Forcing users to use system-created random passwords ensures that the password will have no connection with that user and should not be found in any dictionary.
Several OSs have included such a feature. Almost all the OSs also include password aging; the users are required to choose new passwords, regularly, usually after 30 or 45 days. Many users dislike these measures, particularly when they have not been taken through security awareness training. The imposition of strong random passwords may encourage the users to write down passwords, store them in personal digital assistants (PDAs) or cell phones and share them with others against memory failure, increasing the risk of disclosure.
- Passwords and user logon identities (IDs) should be unique to each authorized user.
- Passwords should consists of a minimum of eight alphanumeric characters (no common names or phrases)
- These should be computer-controlled lists of prescribed password rules and periodic testing (e.g., letter and number sequences, character repetition, initials, common words and standard names) to identify and password weaknesses.
- Passwords should be kept private, that is, not shared with friends, colleagues, etc. They shall not be coded into programs or noted down anywhere.

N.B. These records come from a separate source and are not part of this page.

(** The result is the returned status and the value stored through
    [sequence_number]. *)
Definition CreateCustomCheckpoint (db_options : DBOptions)
    (log_size_for_flush : N) (get_live_table_checksum : bool)
    : M W (Status * N) :=
  sequence_number <- GetLatestSequenceNumber ;;
  let* (s, flush_memtable) <-
    decide_flush_memtable db_options log_size_for_flush ;;
  if negb (ok s) then ret (s, sequence_number)
  else
  (* this will return live_files prefixed with "/" *)
  let* (s, live_files, manifest_file_size) <- GetLiveFiles flush_memtable ;;
  let* (found, min_log_num) <- GetMinLogNumberToKeep ;;
  if negb found then
    ret (St.InvalidArgument "cannot get the min log number to keep.",
         sequence_number)
  else
  let* (s, live_files, manifest_file_size) <- GetLiveFiles flush_memtable ;;
  s <- (if ok s then FlushWAL false else ret s) ;;
  (* if we have more than one column family, we need to also get WAL files *)
  let* (s, live_wal_files) <-
    (if ok s then GetSortedWalFiles else ret (s, [])) ;;
  if negb (ok s) then ret (s, sequence_number)
  else
  s <- transfer_live_files db_options get_live_table_checksum flush_memtable
         min_log_num manifest_file_size live_files live_wal_files s ;;
  ret (s, sequence_number).

End Transfer.

(** ** CheckpointImpl::CreateCheckpoint *)

(** Remove the last [/]s if needed:
    [dir.empty() ? "" : dir.substr(0, dir.find_last_not_of('/') + 1)]. *)
Definition strip_slashes (dir : string) : string :=
  if empty dir then ""
  else substr dir 0 (add64 (find_last_not_of dir slash) 1).

(** Info log files are not copied or linked, just update the option value. *)
Definition value_log_dir (parsed_log_dir parsed_checkpoint_dir : string)
    : string :=
  if String.eqb parsed_log_dir GetName
     || String.eqb parsed_log_dir parsed_checkpoint_dir
  then "" else parsed_log_dir.

(** The test [parsed_wal_dir.empty() || parsed_wal_dir == db_->GetName() ||
    parsed_wal_dir == parsed_checkpoint_dir]. *)
Definition wal_dir_is_local (parsed_wal_dir parsed_checkpoint_dir : string)
    : bool :=
  empty parsed_wal_dir || String.eqb parsed_wal_dir GetName
  || String.eqb parsed_wal_dir parsed_checkpoint_dir.

(** Option value to override *)
Definition value_wal_dir (parsed_wal_dir parsed_checkpoint_dir : string)
    : string :=
  if wal_dir_is_local parsed_wal_dir parsed_checkpoint_dir
  then parsed_checkpoint_dir else parsed_wal_dir.

(** The target location to copy/link WAL files *)
Definition new_wal_dir (parsed_wal_dir parsed_checkpoint_dir : string)
    : string :=
  let full_private_path := parsed_checkpoint_dir +:+ ".tmp" in
  if wal_dir_is_local parsed_wal_dir parsed_checkpoint_dir
  then full_private_path (* Copy to the temp dir *)
  else
    let prefix := parsed_checkpoint_dir +:+ "/" in
    (* If checkpoint_dir is parent of wal_dir, create the wal dir inside the
       tmp dir; otherwise, create it directly. *)
    if rfind_at0 parsed_wal_dir prefix =? 0
    then full_private_path +:+ "/"
         +:+ substr_from parsed_wal_dir (String.length prefix)
    else parsed_wal_dir.

(** The three lambdas handed to [CreateCustomCheckpoint]. *)
Definition checkpoint_link_file_cb (full_private_path new_wal_dir : string)
    (src_dirname fname : string) (type : FileType) : M W Status :=
  (* WAL file links may be created in another location. *)
  LinkFile (src_dirname +:+ fname)
    ((if FileType_eqb type kWalFile then new_wal_dir else full_private_path)
     +:+ fname).

Definition checkpoint_copy_file_cb (db_options : DBOptions)
    (full_private_path new_wal_dir value_log_dir value_wal_dir : string)
    (src_dirname fname : string) (size_limit_bytes : N) (type : FileType)
    (checksum_func_name checksum_val : string) : M W Status :=
  if FileType_eqb type kOptionsFile then
    (* Modify and rewrite option files *)
    CopyOptionsFile (src_dirname +:+ fname) (full_private_path +:+ fname)
      value_log_dir value_wal_dir
  else
    (* Copy other files. WAL files may be copied to another location. *)
    CopyFile (src_dirname +:+ fname)
      ((if FileType_eqb type kWalFile then new_wal_dir else full_private_path)
       +:+ fname)
      size_limit_bytes (use_fsync db_options).

Definition checkpoint_create_file_cb (db_options : DBOptions)
    (full_private_path : string) (fname contents : string) (type : FileType)
    : M W Status :=
  CreateFile (full_private_path +:+ fname) contents (use_fsync db_options).

(** The steps after the transfer: move the staging directory into place and
    fsync it, or clean up.  [sequence_number_ptr] tells whether the caller
    passed a non-null pointer; the second component of the result is the value
    stored through it, if any. *)
Definition finish_checkpoint (full_private_path parsed_checkpoint_dir : string)
    (sequence_number_ptr : bool) (s : Status) (sequence_number : N)
    : M W (Status * option N) :=
  s <- (if ok s then
          (* move tmp private backup to real snapshot directory *)
          RenameFile full_private_path parsed_checkpoint_dir
        else ret s) ;;
  s <- (if ok s then
          let* (s, checkpoint_directory) <-
            NewDirectory parsed_checkpoint_dir ;;
          match checkpoint_directory with
          | Some d => if ok s then Fsync d else ret s
          | None => ret s
          end
        else ret s) ;;
  if ok s then
    (* here we know that we succeeded and installed the new snapshot *)
    ret (s, if sequence_number_ptr then Some sequence_number else None)
  else
    (* clean all the files we might have created *)
    CleanStagingDirectory full_private_path ;;;
    ret (s, None).

Definition CreateCheckpoint (checkpoint_dir : string) (log_size_for_flush : N)
    (sequence_number_ptr : bool) (db_log_dir wal_dir : string)
    : M W (Status * option N) :=
  db_options <- GetDBOptions ;;
  s <- FileExists checkpoint_dir ;;
  if ok s then ret (St.InvalidArgument "Directory exists", None)
  else if negb (IsNotFound s) then ret (s, None)
  else
  let final_nonslash_idx := find_last_not_of checkpoint_dir slash in
  if final_nonslash_idx =? npos then
    (* npos means it's only slashes or empty. *)
    ret (St.InvalidArgument "invalid checkpoint directory name", None)
  else
  let parsed_checkpoint_dir :=
    substr checkpoint_dir 0 (add64 final_nonslash_idx 1) in
  let full_private_path := parsed_checkpoint_dir +:+ ".tmp" in
  CleanStagingDirectory full_private_path ;;;
  (* create snapshot directory *)
  s <- CreateDir full_private_path ;;
  let parsed_log_dir := strip_slashes db_log_dir in
  let parsed_wal_dir := strip_slashes wal_dir in
  let value_log_dir := value_log_dir parsed_log_dir parsed_checkpoint_dir in
  let value_wal_dir := value_wal_dir parsed_wal_dir parsed_checkpoint_dir in
  let new_wal_dir := new_wal_dir parsed_wal_dir parsed_checkpoint_dir in
  s <- (if wal_dir_is_local parsed_wal_dir parsed_checkpoint_dir then ret s
        else
          s <- FileExists new_wal_dir ;;
          if IsNotFound s then CreateDir new_wal_dir else ret s) ;;
  let* (s, sequence_number) <-
    (if ok s then
       s <- DisableFileDeletions ;;
       let disabled_file_deletions := ok s in
       if ok s || IsNotSupported s then
         let* (s, sequence_number) <-
           CreateCustomCheckpoint
             (checkpoint_link_file_cb full_private_path new_wal_dir)
             (checkpoint_copy_file_cb db_options full_private_path new_wal_dir
                value_log_dir value_wal_dir)
             (checkpoint_create_file_cb db_options full_private_path)
             db_options log_size_for_flush default_get_live_table_checksum ;;
         (* we copied all the files, enable file deletions *)
         (if disabled_file_deletions then
            _ <- EnableFileDeletions false ;; ret tt
          else ret tt) ;;;
         ret (s, sequence_number)
       else ret (s, 0)
     else ret (s, 0)) ;;
  finish_checkpoint full_private_path parsed_checkpoint_dir
    sequence_number_ptr s sequence_number.

(** ** CheckpointImpl::ExportFilesInMetaData *)

Section Exporting.
Variable link_file_cb : string -> string -> M W Status.
Variable copy_file_cb : string -> string -> M W Status.

(** The state of the loops: the status, [hardlink_file] and [num_files]
    (a [size_t] that counts elements of vectors, so it never wraps). *)
Definition ExportState : Type := Status * bool * N.

(** The inner loop, over the files of one level.  A [break] leaves this loop
    only: the loop over the levels goes on with the next level. *)
Fixpoint export_level_files (level_files : list SstFileMetaData)
    (st : ExportState) : M W ExportState :=
  match level_files with
  | [] => ret st
  | file_metadata :: rest =>
      let '(s, hardlink_file, num_files) := st in
      match ParseFileName (sst_name file_metadata) with
      | None =>
          ret (St.Corruption "Could not parse file name", hardlink_file,
               num_files)
      | Some (number, type) =>
          (* We should only get sst files here. *)
          let src_fname := sst_name file_metadata in
          let num_files := num_files + 1 in
          let* (s, hardlink_file) <-
            (if hardlink_file then
               s <- link_file_cb GetName src_fname ;;
               if (num_files =? 1) && IsNotSupported s then
                 (* Fallback to copy if link failed due to cross-device
                    directories. *)
                 ret (St.OK, false)
               else ret (s, hardlink_file)
             else ret (s, hardlink_file)) ;;
          s <- (if negb hardlink_file then copy_file_cb GetName src_fname
                else ret s) ;;
          if negb (ok s) then ret (s, hardlink_file, num_files)
          else export_level_files rest (s, hardlink_file, num_files)
      end
  end.

Fixpoint export_levels (lvls : list LevelMetaData) (st : ExportState)
    : M W ExportState :=
  match lvls with
  | [] => ret st
  | level_metadata :: rest =>
      st <- export_level_files (files level_metadata) st ;;
      export_levels rest st
  end.

Definition ExportFilesInMetaData (db_options : DBOptions)
    (metadata : ColumnFamilyMetaData) : M W Status :=
  let hardlink_file := true in
  (* Copy/hard link files in metadata. *)
  let num_files := 0 in
  let* (s, _, _) <-
    export_levels (levels metadata) (St.OK, hardlink_file, num_files) ;;
  ret s.

End Exporting.

(** ** CheckpointImpl::ExportColumnFamily *)

(** The memory the out-parameter [ExportImportFilesMetaData** metadata] lives
    in: the heap of [ExportImportFilesMetaData] objects and the caller's
    pointer [*metadata] ([None] is [nullptr]). *)
Record Memory := mkMemory {
  heap : gmap positive ExportImportFilesMetaData;
  metadata_ptr : option positive
}.

(** [new ExportImportFilesMetaData()] *)
Definition new_metadata (m : Memory) : positive * Memory :=
  let p := fresh (dom (heap m)) in
  (p, {| heap := <[p := mkExport "" []]> (heap m);
         metadata_ptr := metadata_ptr m |}).

(** [p->db_comparator_name = name] *)
Definition set_comparator_name (p : positive) (name : string) (m : Memory)
    : Memory :=
  {| heap := alter (fun o => mkExport name (exp_files o)) p (heap m);
     metadata_ptr := metadata_ptr m |}.

(** [p->files.push_back(f)] *)
Definition push_back_file (p : positive) (f : LiveFileMetaData) (m : Memory)
    : Memory :=
  {| heap := alter (fun o => mkExport (db_comparator_name o)
                                      (exp_files o ++ [f])) p (heap m);
     metadata_ptr := metadata_ptr m |}.

(** [*metadata = p] *)
Definition store_metadata_ptr (p : positive) (m : Memory) : Memory :=
  {| heap := heap m; metadata_ptr := Some p |}.

(** What the caller reads through [*metadata] afterwards. *)
Definition read_metadata (m : Memory) : option ExportImportFilesMetaData :=
  match metadata_ptr m with
  | Some p => heap m !! p
  | None => None
  end.

Definition live_file_metadata_of (export_dir : string)
    (level_metadata : LevelMetaData) (file_metadata : SstFileMetaData)
    : LiveFileMetaData :=
  {| lf_size := sst_size file_metadata;
     lf_name := sst_name file_metadata;
     lf_file_number := sst_file_number file_metadata;
     lf_db_path := export_dir;
     lf_smallest_seqno := sst_smallest_seqno file_metadata;
     lf_largest_seqno := sst_largest_seqno file_metadata;
     lf_smallestkey := sst_smallestkey file_metadata;
     lf_largestkey := sst_largestkey file_metadata;
     lf_oldest_blob_file_number := sst_oldest_blob_file_number file_metadata;
     lf_level := level level_metadata |}.
(** X10: a batch never skips an event: when [getNextEvents] returns no
    error, every row of the table that the query selects has its event in
    the batch, unless the batch is full, of 1000 events, all of lesser ids
    than the row. *)
Theorem getNextEvents_skips_nothing
    (after : Z) (lag : reflex.Duration) db el db' r :
  getNextEvents schema after lag db = (el, None, db') ->
  primary_key db ->
  In r (events db) ->
  selected db after (la lag) r = true ->
  In (event_of (project wm r)) el \/
  (length el = 1000%nat /\
   Forall (fun e => exists i, reflex.ID e = pretty i /\ i < row_id r) el).
Proof. apply selected_row_served. Qed.



(** X12: on a schema without a metadata column every event that
    [getNextEvents] returns has a nil metadata, whatever the rows hold and
    whatever the driver does; on a schema with one, a batch without an
    error carries the metadata of its rows. *)
Theorem getNextEvents_metadata (after : Z) (lag : reflex.Duration) db :
  (metadataField schema = EmptyString ->
   Forall (fun e => reflex.MetaData e = None)
     (fst (fst (getNextEvents schema after lag db)))) /\
  (metadataField schema <> EmptyString ->
   forall el db',
     getNextEvents schema after lag db = (el, None, db') ->
     el = List.map event_of (take 1000 (candidates db after (la lag)))).
Proof.
  split.
  - intros Hoff.
    destruct (getNextEvents_prefix schema after lag db) as [k Hk]. rewrite Hk.
    rewrite Hoff. apply Forall_forall. intros e He.
    apply list_elem_of_In, in_map_iff in He. destruct He as (x & <- & Hx).
    apply list_elem_of_In, (subseteq_take k), list_elem_of_In in Hx.
    unfold select_events in Hx.
    apply in_map_iff in Hx. destruct Hx as (x0 & <- & _). reflexivity.
  - intros Hon el db' Hget.
    pose proof (getNextEvents_nil_error after lag db el db' Hget) as ->.
    destruct (String.eqb_spec (metadataField schema) EmptyString) as [Heq|_];
      [contradiction|].
    simpl. f_equal. rewrite <- (List.map_id (take 1000 _)) at 2.
    apply List.map_ext. intros [i f t ty md]. reflexivity.
Qed.
(** * Name validation and primary-entity/dimension pairing rules

    A shallow embedding of
    [dbt_semantic_interfaces/validations/unique_valid_name.py]:
    the reserved-keyword enumeration, [UniqueAndValidNameRule] and
    [PrimaryEntityDimensionPairs], and of the transform rule
    [SliceNamesRule] that the tests define, followed by the properties of
    these rules.

    Conventions.
    - A Python [str] is a Rocq [string] holding its UTF-8 bytes.  The
      characters the name pattern accepts are all ASCII, a byte above 127
      is accepted by none of its classes, and concatenation, equality and
      use as a dictionary key are the same on either reading.
    - A Python exception is a [Raise] in the [result] monad; a [for] loop
      over a sequence is [for_], with the variables the loop assigns as
      its state.
    - A [dict] is a [gmap]; the dictionary [known_pairings], which
      [validate_manifest] allocates and [_check_semantic_model] mutates, is
      passed in and handed back.
    - [validate_safely] (in [validator_helpers]) only intervenes when the
      decorated body raises; the bodies are modelled undecorated and shown
      not to raise. *)

From stdpp Require Import base option list gmap strings.
From Stdlib Require Import Ascii Lia.

(** ** Exceptions *)

Inductive exn := ValueError | KeyError | AssertionError | TypeError | NameError.

Inductive result (A : Type) :=
| Ok (a : A)
| Raise (e : exn).
Arguments Ok {A} a.
Arguments Raise {A} e.

#[global] Instance result_ret : MRet result := fun A a => Ok a.
#[global] Instance result_bind : MBind result := fun A B f m =>
  match m with
  | Ok a => f a
  | Raise e => Raise e
  end.

(** [for x in xs: body], the loop's assigned variables being the state. *)
Fixpoint for_ {A S : Type} (xs : list A) (body : S -> A -> result S) (s : S)
  : result S :=
  match xs with
  | [] => Ok s
  | x :: xs' => s' ← body s x; for_ xs' body s'
  end.

(** A loop whose body may [break]. *)
Inductive control (S : Type) :=
| Continue (s : S)
| Break (s : S).
Arguments Continue {S} s.
Arguments Break {S} s.

Fixpoint for_break {A S : Type} (xs : list A) (body : S -> A -> control S) (s : S)
  : S :=
  match xs with
  | [] => s
  | x :: xs' =>
      match body s x with
      | Continue s' => for_break xs' body s'
      | Break s' => s'
      end
  end.

(** ** Strings *)

Definition chars (s : string) : list ascii := String.list_ascii_of_string s.

Definition in_range (lo hi c : ascii) : bool :=
  (nat_of_ascii lo <=? nat_of_ascii c)%nat && (nat_of_ascii c <=? nat_of_ascii hi)%nat.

- Passwords shall be changed every 30/45 days or less. Mot operating systems (OSs) can enforce a password with an automatic expiration and prevent repeated or reused passwords.
- User accounts should be frozen after five failed logon attempts. All erroneous password entries should be recorded in an audit log for later inspection and action,as necessary.
- Sessions should be suspended after 15 minutes (or other specified period) of inactivity and require the passwords to be re-entered.
- Successful logons should display the date and time of the last logon and logoff.
- Logon IDs and passwords should be suspended after a specified period of non-use.
- For high-risk systems, after excessive violations, the system should generate an alarm and be able to simulate a continuing session (with dummy, data) for the failed user (to keep this user connected while personnel attempt to investigate the incoming connection).
Similarly, netizens should practice password guidelines to avoid being victim of getting their personal E-Mail accounts hacked/attacked by the attackers.
- Passwords used for business E-Mail accounts, personal E-Mail accounts (Yahoo/Hotmail/Gmail)and banking/financial user accounts (e.g., online banking/securities trading accounts) should be kept separate.
- Passwords should be of minimum eight alphanumeric characters (common names or phrases should be phrased).
- Passwords should be changed every 30/45 days.
- Passwords should not be shared with relatives and/or friends.
- Password used previously should not be used while renewing the password.
- Passwords of personal E-Mail accounts (Yahoo/Hotmail/Gmail) and banking/financial user accounts (e.g., online banking/securities trading accounts) should be changed from a secured system, within couple of days, if these E-Mail accounts has been accessed from public Internet facilities such as cybercafes/hotels/libraries.
- Passwords should not be stored under mobile phones/PDAs. as these devices are also prone to cyber-attacks.
- In the case of receipt of an E-Mail from banking/financial institutions, instructing to change the passwords, before clicking the weblinks displayed in the E-Mail, legitimacy of the E-Mail should be ensured to avoid being a victim of Phishing attacks.
- Similarly, in case of receipt of SMS from banking/financial institutions, instructing to change the passwords, legitimacy of the E-Mail should be ensured to avoid being a victim of Smishing attacks.
- In case E-Mail accounts/user accounts have been hacked, respective agencies/institutes/experts should be contacted immediately.